(** The model that has an image edit price under another spelling is not gone. *)
Lemma delete_exact_witness : ∃ s' ms', handleDelete toLowerCase sample_settings "film" = Ret s' ∧ read_settings toLowerCase s' = Ret ms' ∧
  "film"%js ∈ model_names ms'.
Proof.
  destruct (delete_exact toLowerCase sample_settings sample_read "film" sample_reads sample_jsonable) as (s' & ms' & H1 & H2 & _ & _ & H3).
  exists s', ms'. split; [exact H1|]. split; [exact H2|]. apply H3. vm_compute. discriminate.
Defined.

Definition sample_row : ModelRow :=
  match row_of toLowerCase sample_read "painter" with Ret r => r | Throw => MkRow [] (texts_of (λ _, [])) REQUEST VUndef VUndef per_token [] [] true end.

Lemma edit_save_stable_witness : ∃ s' ms' r', persistPricingData toLowerCase sample_settings (handleEdit sample_row) ["painter"%js] false = Ret s' ∧
  read_settings toLowerCase s' = Ret ms' ∧ row_of toLowerCase ms' "painter" = Ret r' ∧ price (row_texts r') = "0.25"%js.
Proof.
  destruct (edit_save_stable toLowerCase sample_settings sample_read "painter" sample_row sample_reads sample_jsonable)
    as (s' & ms' & r' & H1 & H2 & _ & H3 & _ & H4 & _).
  - vm_compute. reflexivity.
  - vm_compute. reflexivity.
  - split; [vm_compute; reflexivity|]. split.
    + apply Forall_forall. intros f Hf. unfold RATIO_FIELDS in Hf. rewrite !elem_of_cons, elem_of_nil in Hf.
      repeat (destruct Hf as [->|Hf]; [vm_compute; reflexivity|]). destruct Hf.
    + assert (row_billingMode sample_row = per_request) as -> by (vm_compute; reflexivity).
      constructor; [reflexivity|]. constructor.
  - exists s', ms', r'. rewrite H4. split; [exact H1|]. split; [exact H2|]. split; [exact H3|]. vm_compute. reflexivity.
Defined.

End PriceTableFacts.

•••

[Work item]
Repeat exactly, and only, the lines of the records above, starting with the line that contains "- split; [vm_compute; reflexivity|]. split." and ending with the final line, both included.

[Exercise output]
  - split; [vm_compute; reflexivity|]. split.
    + apply Forall_forall. intros f Hf. unfold RATIO_FIELDS in Hf. rewrite !elem_of_cons, elem_of_nil in Hf.
      repeat (destruct Hf as [->|Hf]; [vm_compute; reflexivity|]). destruct Hf.
    + assert (row_billingMode sample_row = per_request) as -> by (vm_compute; reflexivity).
      constructor; [reflexivity|]. constructor.
  - exists s', ms', r'. rewrite H4. split; [exact H1|]. split; [exact H2|]. split; [exact H3|]. vm_compute. reflexivity.
Defined.

End PriceTableFacts.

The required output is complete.